(Excerpt from Modern Monopolies by Alex Moazed and Nicholas L. Johnson)
Monopolies are typically viewed as a result of market forces breaking down—the forces of supply and demand aren’t able to keep a company’s market power in check, and it finds a way to capture an unusually large share of the market. However, this view doesn’t hold for networks, where greater size brings more value, more efficiency and greater convenience for users. Platform monopolies aren’t the result of market forces breaking down. They’re the result of markets working correctly, a phenomenon that economists call a “natural monopoly.” Because of this fact, the belief that more competition is always better doesn’t hold in platform markets. As the Alibaba story shows, interplatform competition can create mutually exclusive networks until a clear winner emerges. For consumers, this fragmentation is often an inefficient outcome. In fragmented markets, the potential value that could have been created through network effects goes unrealized.

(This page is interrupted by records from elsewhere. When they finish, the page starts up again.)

Lemma visit_children_post h f :
  (∀ x vis, unvisited h vis < f → visit_post h vis [x] (visit f h x vis)) →
  ∀ cs vis, unvisited h vis < f →
    visit_post h vis cs (foldl (λ vis c, visit f h c vis) vis cs).
Proof.
  intros IHf cs. induction cs as [|c cs IH]; intros vis Hfuel; simpl.
  - repeat split; try done. intros c Hc. by apply elem_of_nil in Hc.
  - destruct (IHf c vis Hfuel) as (Hsub1 & Hin1 & Hnd1 & Hcl1).
    set (vis1 := visit f h c vis) in *.
    assert (unvisited h vis1 < f) as Hfuel1.
    { pose proof (unvisited_mono h vis vis1 Hsub1). lia. }
    destruct (IH vis1 Hfuel1) as (Hsub2 & Hin2 & Hnd2 & Hcl2).
    repeat split.
    + auto.
    + intros c' [->|Hc']%elem_of_cons; [|by auto].
      apply Hsub2, Hin1. left.
    + auto.
    + intros y Hy Hny c' Hc'.
      destruct (decide (y ∈ vis1)) as [Hy1|Hy1].
      * apply Hsub2. by eapply Hcl1.
      * by eapply Hcl2.
Qed.

Lemma visit_spec h fuel :
  ∀ x vis, unvisited h vis < fuel → visit_post h vis [x] (visit fuel h x vis).
Proof.
  induction fuel as [|f IHf]; intros x vis Hfuel; [lia|].
  simpl. case_bool_decide as Hx.
  - repeat split; try done.
    intros c ->%list_elem_of_singleton. done.
  - destruct (decide (x ∈ dom h)) as [Hd|Hd].
    + assert (unvisited h (x :: vis) < f) as Hfuel'.
      { pose proof (unvisited_cons h vis x Hd Hx). lia. }
      destruct (visit_children_post h f IHf (children h x) (x :: vis) Hfuel')
        as (Hsub & Hin & Hnd & Hcl).
      repeat split.
      * intros y Hy. apply Hsub. by right.
      * intros c ->%list_elem_of_singleton. apply Hsub. left.
      * intros Hvis. apply Hnd. by constructor.
      * intros y Hy Hny c Hc.
        destruct (decide (y = x)) as [->|Hne]; [by apply Hin|].
        eapply Hcl; [done| |done].
        rewrite elem_of_cons. intros [Heq|Hv]; [by apply Hne|by apply Hny].
    + rewrite (children_no_node h x Hd). simpl.
      repeat split.
      * intros y Hy. by right.
      * intros c ->%list_elem_of_singleton. left.
      * intros Hvis. by constructor.
      * intros y Hy Hny c Hc.
        apply elem_of_cons in Hy as [Heq|Hy]; [subst y|done].
        rewrite (children_no_node h x Hd) in Hc. by apply elem_of_nil in Hc.
Qed.

Lemma iter_graph_post h root :
  visit_post h [] [root] (iter_graph h root).
Proof.
  unfold iter_graph.
  assert (unvisited h [] < S (size h)) as Hfuel.
  { unfold unvisited. rewrite <-size_dom.
    pose proof (subseteq_size (dom h ∖ (list_to_set [] : gset oid)) (dom h)) as Hs.
    assert (dom h ∖ (list_to_set [] : gset oid) ⊆ dom h) as Hd.
    { intros y Hy. by apply elem_of_difference in Hy as [? _]. }
    specialize (Hs Hd). lia. }
  destruct (visit_spec h (S (size h)) root [] Hfuel) as (Hsub & Hin & Hnd & Hcl).
  repeat split.
  - intros y Hy. by apply elem_of_nil in Hy.
  - intros c Hc. rewrite elem_of_reverse. by apply Hin.
  - intros _. rewrite reverse_Permutation. apply Hnd. constructor.
  - intros y Hy Hny c Hc. rewrite elem_of_reverse in *. by eapply Hcl.
Qed.

Lemma iter_graph_NoDup h root : NoDup (iter_graph h root).
Proof. apply iter_graph_post. constructor. Qed.

Lemma iter_graph_reachable h root o :
  reachable h root o → o ∈ iter_graph h root.
Proof.
  destruct (iter_graph_post h root) as (_ & Hin & _ & Hcl).
  induction 1 as [|x y _ IH Hy].
  - apply Hin. left.
  - eapply Hcl; [exact IH| |exact Hy]. intros Hn. by apply elem_of_nil in Hn.
Qed.

(** The walk stays inside what the root owns. *)
Lemma visit_sound h root fuel : ∀ x vis,
  reachable h root x → (∀ y, y ∈ vis → reachable h root y) →
  ∀ y, y ∈ visit fuel h x vis → reachable h root y.
Proof.
  induction fuel as [|f IHf]; intros x vis Hx Hvis; simpl; [done|].
  case_bool_decide; [done|].
  assert (∀ c, c ∈ children h x → reachable h root c) as Hcs.
  { intros c Hc. by eapply reach_step. }
  assert (∀ y, y ∈ x :: vis → reachable h root y) as Hvis'.
  { intros y [->|Hy]%elem_of_cons; auto. }
  revert Hcs Hvis'. generalize (x :: vis) (children h x).
  intros acc cs. revert acc.
  induction cs as [|c cs IH]; intros acc Hcs Hacc; simpl; [done|].
  apply IH.
  - intros c' Hc'. apply Hcs. by right.
  - apply IHf; [|done]. apply Hcs. left.
Qed.

Lemma iter_graph_sound h root o :
  o ∈ iter_graph h root → reachable h root o.
Proof.
  unfold iter_graph. rewrite elem_of_reverse.
  apply visit_sound; [apply reach_root|].
  intros y Hy. by apply elem_of_nil in Hy.
Qed.

End traversal.

(** ** Facts about the toggle *)

Section toggle.
Implicit Types (h : gmap oid Node) (x y o : oid) (b : bool).

Lemma set_node_idemp b n : set_node b (set_node b n) = set_node b n.
Proof. unfold set_node, is_Object. by destruct n as [[] ? ?]. Qed.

… modern monopolies aren’t likely to last nearly as long as their predecessors. Barriers to entry in most industries are far lower than they were a century ago, while the boundaries between industries also are much more fluid than they have been in the past. Although networks today do create the strongest and most defensible moats, they don’t create the same barriers to entry as past monopolies that required vast investment in physical infrastructure in order to succeed.
… In the twentieth century, competition happened primarily between rival companies within one industry. Today, it happens across industries.